Boquerón: Un sueño vuelto en pesadilla

Boquerón: Un sueño vuelto en pesadilla

Por Rafael Emiliano Molina Romero – For English, click here

La comunidad de Boquerón, que queda en la zona minera del Cesar, está enfrentando reubicación involuntaria dado al alto nivel de contaminación del aire por la minería de carbón. Durante el proceso, nuestrxs acompañadxs en Tierra Digna les acompañan en fortalecimiento comunitario y asesoría jurídica. Abajo se presenta una reflexión lírica tratando a los efectos culturales de la minería la comunidad de Boquerón.

Cuentan los lugareños de boquerón, entre ellos Flower Arias Rivera y Zeneida Martínez Molina, que hacen aproximadamente 40 años llegó a ese territorio la Empresa Glencor, con el acompañamiento del señor Carlos Rodríguez, quien traía intención exploratoria de minería. A través del tiempo ese mismo territorio fue invadido por nuevas organizaciones expertas en explotación minera especialmente la del carbón natural, entre estas la denominada Drummund Ltd.

Panorámica del horizonte que amenaza con la noche en Boquerón

En ese momento los habitantes en el pueblo de Boquerón que conservaban las costumbres de vida natural rudimentaria desde la caza, la pesca y el trabajo físico que le prestaban a los finqueros en la manutención del ganado y cultivadores de algodón, arroz, sorgo y otros que en contraprestación recibían el valor de un jornal que justo o no, les alcanzaba para sostener a sus familias.
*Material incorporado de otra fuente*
Lemma checkpoint_phase_quiet (f : event -> bool) (st : state) :
  (forall n c, f (ESave n c) = false) ->
  (forall m, f (ELog m) = false) ->
  f EBarrier = false ->
  filter f (trace (checkpoint_phase E a st)) = [].
Proof.
  intros Hs Hl Hb. rewrite checkpoint_phase_trace.
  destruct (ckpt_every a =? 0); [reflexivity |].
  destruct (_ && _); [| reflexivity].
  destruct (rank E =? 0); cbn [app filter]; now rewrite ?Hs, ?Hl, ?Hb.
Qed.

(** The tail of a step, after the optimizer events, is quiet for a
    filter that drops logs, reductions, writes and barriers. *)
Lemma step_tail_quiet (f : event -> bool) (epoch : Z) (st : state) :
  f ESynchronize = false ->
  (forall avg, f (EAllReduce avg) = false) ->
  (forall m, f (ELog m) = false) ->
  (forall n c, f (ESave n c) = false) ->
  f EBarrier = false ->
  filter f
    (trace (log_phase a epoch st)
     ++ match outcome (log_phase a epoch st) with
        | Ok st' => trace (checkpoint_phase E a st')
        | _ => []
        end) = [].
Proof.
  intros Hs Hr Hl Hw Hb. rewrite filter_app, log_phase_quiet by auto.
  destruct (outcome (log_phase a epoch st)); [| reflexivity | reflexivity].
  now apply checkpoint_phase_quiet.
Qed.

Lemma step_optimizer_events (epoch : Z) (st : state) (vd : video_data) :
  0 < num_timesteps E ->
  exists loss,
    filter is_optimizer (trace (train_step E a epoch st vd))
    = [EBackward loss;
       EClipGradNorm (start_clip_iter a <=? train_steps st);
       EOptStep; ELrStep; EZeroGrad; EUpdateEma].
Proof.
  intros HT.
  destruct (train_step_eq E a epoch st vd HT) as (t & _ & Htr & _).
  cbn zeta in Htr. eexists. rewrite Htr, !filter_app.
  rewrite <- filter_app, step_tail_quiet by reflexivity.
  rewrite Z.leb_antisym. destruct (extras a =? 3); reflexivity.
Qed.

(** X8: every step whose timestep draw succeeds runs the optimizer
    events once and in one order: backward, gradient-norm computation,
    optimizer step, scheduler step, gradient reset, EMA update; the norm
    is clipped exactly when the step counter has reached
    [start_clip_iter]. *)
Theorem step_runs_optimizer_in_order (epoch : Z) (st : state)
    (vd : video_data) :
  0 < num_timesteps E ->
  exists loss clip_grad,
    filter is_optimizer (trace (train_step E a epoch st vd))
    = [EBackward loss; EClipGradNorm clip_grad;
       EOptStep; ELrStep; EZeroGrad; EUpdateEma]
    /\ (clip_grad = true <-> start_clip_iter a <= train_steps st).
Proof.
  intros HT. destruct (step_optimizer_events epoch st vd HT) as (loss & H).
  exists loss, (start_clip_iter a <=? train_steps st).
  split; [exact H |]. apply Z.leb_le.
Qed.

Lemma step_outcome (epoch : Z) (st : state) (vd : video_data) :
  0 < num_timesteps E ->
  log_every a <> 0 ->
  ckpt_every a <> 0 ->
  exists loss,
    outcome (train_step E a epoch st vd)
    = Ok (if (train_steps st + 1) mod log_every a =? 0
          then {| train_steps := train_steps st + 1; log_steps := 0;
                  running_loss := PyFloat.of_Z 0 |}
          else stepped st loss).
Proof.
  intros HT Hlog Hckpt.
  destruct (train_step_eq E a epoch st vd HT) as (t & _ & _ & Hout).
  cbn zeta in Hout. eexists. rewrite Hout.
  rewrite (log_phase_eq a epoch _ Hlog). cbn [stepped train_steps].
  destruct (_ =? 0); cbn [outcome snd];
    rewrite checkpoint_phase_outcome;
    (destruct (ckpt_every a =? 0) eqn:Hz; [lia | reflexivity]).
Qed.

(** X9: with non-zero intervals a step whose draw succeeds returns with
    the step counter advanced by one; the running loss and its step count
    are reset when the new counter is a multiple of [log_every], and
    otherwise grow by one and by the loss of this step, the very value
    that was handed to [backward]: the total loss of the step's one call
    of [training_losses]. *)
Theorem step_updates_counters (epoch : Z) (st : state) (vd : video_data) :
  0 < num_timesteps E ->
  log_every a <> 0 ->
  ckpt_every a <> 0 ->
  exists st' x t kw,
    let loss := total_loss a (training_losses E x t kw) in
    filter is_loss_event (trace (train_step E a epoch st vd))
    = [ETrainingLosses x t kw; EBackward loss]
    /\ outcome (train_step E a epoch st vd) = Ok st'
    /\ train_steps st' = train_steps st + 1
    /\ (if (train_steps st + 1) mod log_every a =? 0
        then log_steps st' = 0 /\ running_loss st' = PyFloat.of_Z 0
        else log_steps st' = log_steps st + 1
             /\ running_loss st' = PyFloat.add (running_loss st) loss).
Proof.
  intros HT Hlog Hckpt.
  destruct (train_step_eq E a epoch st vd HT) as (t & _ & Htr & Hout).
  cbn zeta in Htr, Hout.
  rewrite (log_phase_eq a epoch _ Hlog) in Hout.
  cbn [stepped train_steps] in Hout.
  assert (Hcp : forall st0, outcome (checkpoint_phase E a st0) = Ok tt).
  { intros st0. rewrite checkpoint_phase_outcome.
    destruct (ckpt_every a =? 0) eqn:Hz; [lia | reflexivity]. }
  assert (Hloss :
            filter is_loss_event (trace (train_step E a epoch st vd))
            = [ETrainingLosses (step_latent E (video vd)) t
                 (step_kwargs E a vd);
               EBackward
                 (total_loss a
                    (training_losses E (step_latent E (video vd)) t
                       (step_kwargs E a vd)))]).
  { rewrite Htr, !filter_app.
    rewrite <- (filter_app _ (trace _)), step_tail_quiet by reflexivity.
    destruct (extras a =? 3); reflexivity. }
  destruct ((train_steps st + 1) mod log_every a =? 0) eqn:Hdue;
    cbn [outcome snd] in Hout; rewrite Hcp in Hout;
    eexists; exists (step_latent E (video vd)), t, (step_kwargs E a vd);
    cbn zeta; (split; [exact Hloss |]); (split; [exact Hout |]);
    cbn [train_steps log_steps running_loss stepped]; auto.
Qed.

(** X10: a zero [log_every] or [ckpt_every] makes the first step raise
    [ZeroDivisionError], and only after the weights have been updated:
    the six optimizer events have all happened, and no checkpoint is
    written. *)
Theorem zero_interval_raises_after_update (epoch : Z) (st : state)
    (vd : video_data) :
  0 < num_timesteps E ->
  log_every a = 0 \/ ckpt_every a = 0 ->
  outcome (train_step E a epoch st vd) = Raise ZeroDivisionError
  /\ (exists loss,
        filter is_optimizer (trace (train_step E a epoch st vd))
        = [EBackward loss;
           EClipGradNorm (start_clip_iter a <=? train_steps st);
           EOptStep; ELrStep; EZeroGrad; EUpdateEma])
  /\ saved_steps (trace (train_step E a epoch st vd)) = [].
Proof.
  intros HT Hzero. split; [| split].
  - destruct (train_step_eq E a epoch st vd HT) as (t & _ & _ & Hout).
    cbn zeta in Hout. rewrite Hout.
    destruct (Z.eq_dec (log_every a) 0) as [Hl | Hl].
    + unfold log_phase. rewrite Hl. reflexivity.
    + destruct Hzero as [Hz | Hz]; [contradiction |].
      rewrite (log_phase_eq a epoch _ Hl).
      destruct (_ =? 0); cbn [outcome snd];
        rewrite checkpoint_phase_outcome, Hz; reflexivity.
  - now apply step_optimizer_events.
  - destruct (train_step_eq E a epoch st vd HT) as (t & _ & Htr & _).
    cbn zeta in Htr. rewrite Htr.
    destruct (Z.eq_dec (log_every a) 0) as [Hl | Hl].
    + unfold log_phase. rewrite Hl. cbn [trace outcome raise fst snd].
      destruct (extras a =? 3); reflexivity.
    + destruct Hzero as [Hz | Hz]; [contradiction |].
      rewrite (log_phase_eq a epoch _ Hl).
      destruct (_ =? 0); cbn [trace outcome fst snd];
        rewrite checkpoint_phase_trace, Hz;
        destruct (extras a =? 3); reflexivity.
Qed.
Estas empresas amparadas en permisos legales que les otorga el gobierno nacional, comenzaron lo que se conoce hoy como la explotación a cielo abierto y subterránea del preciado mineral, y, con el supuesto de que en la zona no había la mano de obra calificada, trajeron a sus servidores, aún lo hacen, que poco o nada de beneficio le han dejado al pueblo, antes por el contrario estos han contribuido con el deterioro de un tejido social que hasta ese momento era sólido, donde la hermandad imperaba, donde lo de uno era de todos, donde el cazador no se comía la presa solo sino que la compartía con su familiar y vecino. Donde las enfermedades las curaban con medicina natural, plantas, de las que producían baños y bebidas (pócimas), emplastos, rezos que aplicaban los curanderos desde las ponsoñadas de ciempiés, arañas y alacranes hasta la mordedura de serpientes, donde las mujeres parían con el acompañamiento de comadronas o parteras, bueno de la comadrona o partera porque al parecer solo había una que era la que ejercía ese oficio con gran categoría, ella era mamá DIONISIA ALBERTA MENDOZA MEZA.

Tucuy

El cauce seco del Río Tucuy en contraste a sus abundantes aguas cristalinas de otrora

Es allí donde todo era de todos, donde el cazador compartía la presa con el familiar y vecino, donde el producto de pan coger además del trueque estaba a la disposición del necesitado, donde los usos y costumbres, es decir, la cultura vernácula y la heredada se ponía en práctica sin reparos ni perendengue, donde las colitas (bailes) o parrandas eran sanos jolgorios, de pronto unas trompaditas a causa del barato cuando la pareja se negaba o el parejo se oponía, pero sin perder la amistad porque el valor a la vida era una constante. Donde se respetaba al mayor no sólo los padres también a las demás personas, donde se guardaba el luto con rigor y el rezo de los nueve días hasta levantar la tumba, donde los compadres se hacían por muñecas (muñequeo), donde los niños amortiguaban el hambre con frutas de los sabanales, donde se cocinaba con leña y tacones, donde se comía con cuchara de palo (totumo), donde la comida no era contaminado, refrigerada ni enlatada era al natural (viuda, sancocho, guiso, etc.).

Hoy todo este referente ha quedado allá, justamente en el recuerdo-nostalgia-, porque desafortunadamente nada es perenne y mucho menos cuando la tierra, alguna tierra, ha sido privilegiada por la naturaleza para el enriquecimiento de unos pocos y el empobrecimiento de muchos.

Dicen algunos habitantes mayores que cuando esto sucedió, o sea, cuando llegaron las empresas mineras a este territorio sintieron un aliento de esperanza y lo que en ese momento consideraron bendición, hoy es una paradoja, es maldición, quizás no en todo el sentido de la palabra, es tal vez porque no ha llenado las expectativas que se esperaba para una mejor calidad de vida en los habitantes del boquerón soñado.